Bir Delinin Hatıra Defteri - Nikolay Gogol




…insanların kalbinde insancıl duyguların neden böyle az olduğunu, iyi eğitim almış ve her yerde iyi ve saygın görülen adamlarda bile nasıl terbiyesizlik ve zalimlik bulunabildiğini düşünürdü.

*

Kitabı bitirdikten sonra düşündüğüm ilk şey: Gogol’a nasıl bu kadar geç başlamayı başarabildim? Tam anlamıyla hayran kaldım Gogol’a. Rus edebiyatının öncülerinden olduğunu duymuştum. Kitabı okuduktan sonra neden böyle söylendiğini de daha iyi anladım.

Kitap üç kısa hikayesini içeriyordu ve üçü de birbirinden güzeldi. Gerçeklik ve gerçek üstü şeyleri birleştirmedeki yeteneği olağan üstüydü. Burun ve Palto hikayesinde anlattıklar sanki gerçek hayatta her an karşımıza çıkan, sıradan olaylarmış gibi işleniyordu. Çocuk hikayesi okuyormuşçasına sade bir dille anlatılıyordu hikayeler buna rağmen anlamasının kolay olduğunu söyleyemem. Ufak açan, düşünmeye ve altında yatan anlamları görmek için uğraşmaya sevk eden Gogol, favori yazarlarımdan biri olmayı başardı tek kalemde bunu söyleyebilirim.

**

 Tüm dünyanın bildiği üzere, İngiltere şöyle bir burnunu çekse Fransa hapşırır.

İlk hikaye, kitaba da adını veren Bir Delinin Hatıra Defteri, bir kalem memurunun kısa süreden oluşan günlüğü aslında. Adamın zamanla delirmesini ve kendini İspanya kralı sanıp tımarhaneye girerken neler yaşadığı, neler düşündüğünü okuyorsunuz. Köpeklerin konuşuyor olması normal geliyor size. Ben bir an adamın gerçekten kral olduğunu bile düşündüm, hiç de deliymiş gibi gelmiyordu bana. Ufak siyaset çarpmaları da barındırıyordu kitap.

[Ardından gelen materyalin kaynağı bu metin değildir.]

(* ===== verification/Pipe.v ===== *)
(** * Pipes: [pipe.c]

    A call holds the pipe's lock except while it sleeps, so a call is a sequence
    of uninterrupted runs: each ends with a result or with the process asleep,
    and the next one starts at the test of the loop it slept in. *)

From stdpp Require Import base list.
From Stdlib Require Import ZArith Lia.
From S2P Require Import Prelude.

Definition PIPESIZE : Z := 512.

Record pipe := { data : list Z; nread : Z; nwrite : Z; readopen : bool; writeopen : bool }.

(** The fields [pipealloc] sets in the page [d] it has allocated. *)
Definition pipealloc (d : list Z) : pipe :=
  {| data := d; nread := 0; nwrite := 0; readopen := true; writeopen := true |}.

(** What processes sleep on: [&p->nread] and [&p->nwrite]. *)
Inductive chan := Nread | Nwrite.

#[export] Instance chan_eq_dec : EqDecision chan.
Proof. solve_decision. Defined.

(** The pipe, the channel that is woken, and whether the page is freed. *)
Definition pipeclose (p : pipe) (writable : bool) : pipe * chan * bool :=
  let p' := {| data := data p; nread := nread p; nwrite := nwrite p;
               readopen := if writable then readopen p else false;
               writeopen := if writable then false else writeopen p |} in
  (p', if writable then Nread else Nwrite, negb (readopen p') && negb (writeopen p')).

(** How a run of [pipewrite] ends: all bytes written, failed, or asleep, with the
    bytes still to write. *)
Inductive wout := WDone | WFail (rest : list Z) | WSleep (rest : list Z).

(** [p->data[p->nwrite++ % PIPESIZE] = c;] *)
Definition put (p : pipe) (c : Z) : res pipe :=
  d ← arr_set (data p) (nwrite p mod PIPESIZE) c;
  Ok {| data := d; nread := nread p; nwrite := u32 (nwrite p + 1);
        readopen := readopen p; writeopen := writeopen p |}.

(** [c = p->data[p->nread++ % PIPESIZE];] *)
Definition get (p : pipe) : res (Z * pipe) :=
  c ← arr_get (data p) (nread p mod PIPESIZE);
  Ok (c, {| data := data p; nread := u32 (nread p + 1); nwrite := nwrite p;
            readopen := readopen p; writeopen := writeopen p |}).

(** A run of [pipewrite] with the bytes [bs] still to write; [killed] is that of
    the process.  It wakes the readers except when it fails. *)
Fixpoint pipewrite (killed : bool) (p : pipe) (bs : list Z) : res (pipe * wout) :=
  match bs with
  | [] => Ok (p, WDone)
  | c :: rest =>
      if nwrite p =? u32 (nread p + PIPESIZE) then
        if negb (readopen p) || killed then Ok (p, WFail bs) else Ok (p, WSleep bs)
      else
        p ← put p c;
        pipewrite killed p rest
  end.

Definition write_wakes (o : wout) : option chan :=
  match o with WFail _ => None | _ => Some Nread end.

Ayrıca hikaye tiyatro oyununa çevrilmiş. Türkiye’de de oynanıyor oyun, giden bir arkadaşım da çok beğendiğini ve kitabı okumak istediğini söylemişti. Eğer bu tür şeyleri izlemek hoşunuza gidiyorsa ya da yeni şeyler arıyorsanız oyuna da bir göz atmanızı tavsiye ederim.

***

“Hepimiz Gogol’ un ‘Palto’ sundan çıktık.” - Dostoyevski

İkici hikaye olarak Burun çıkıyor karşımıza. 25 Martta yaşanan çok garip bir olay olarak başlıyor Gogol anlatmaya burnunu kaybeden adamı. Berberle açıyoruz hikayeyi ve ekmeğinden çıkan burunla. O burun oraya nasıl gelmiş söylemiyor yazar ama olay örgüsü boyunca o kadar normal bir şey mi gibi duruyor ki bu. Burnun sahibi Kovaloff, burnu olmadan uyanınca sokağa onu aramaya çıkıyor ve burnunu bir memur olarak görüyor. Kimsenin dikkatini çekmiyor sokaklarda bu burun, kimse yadırgamıyor olayları.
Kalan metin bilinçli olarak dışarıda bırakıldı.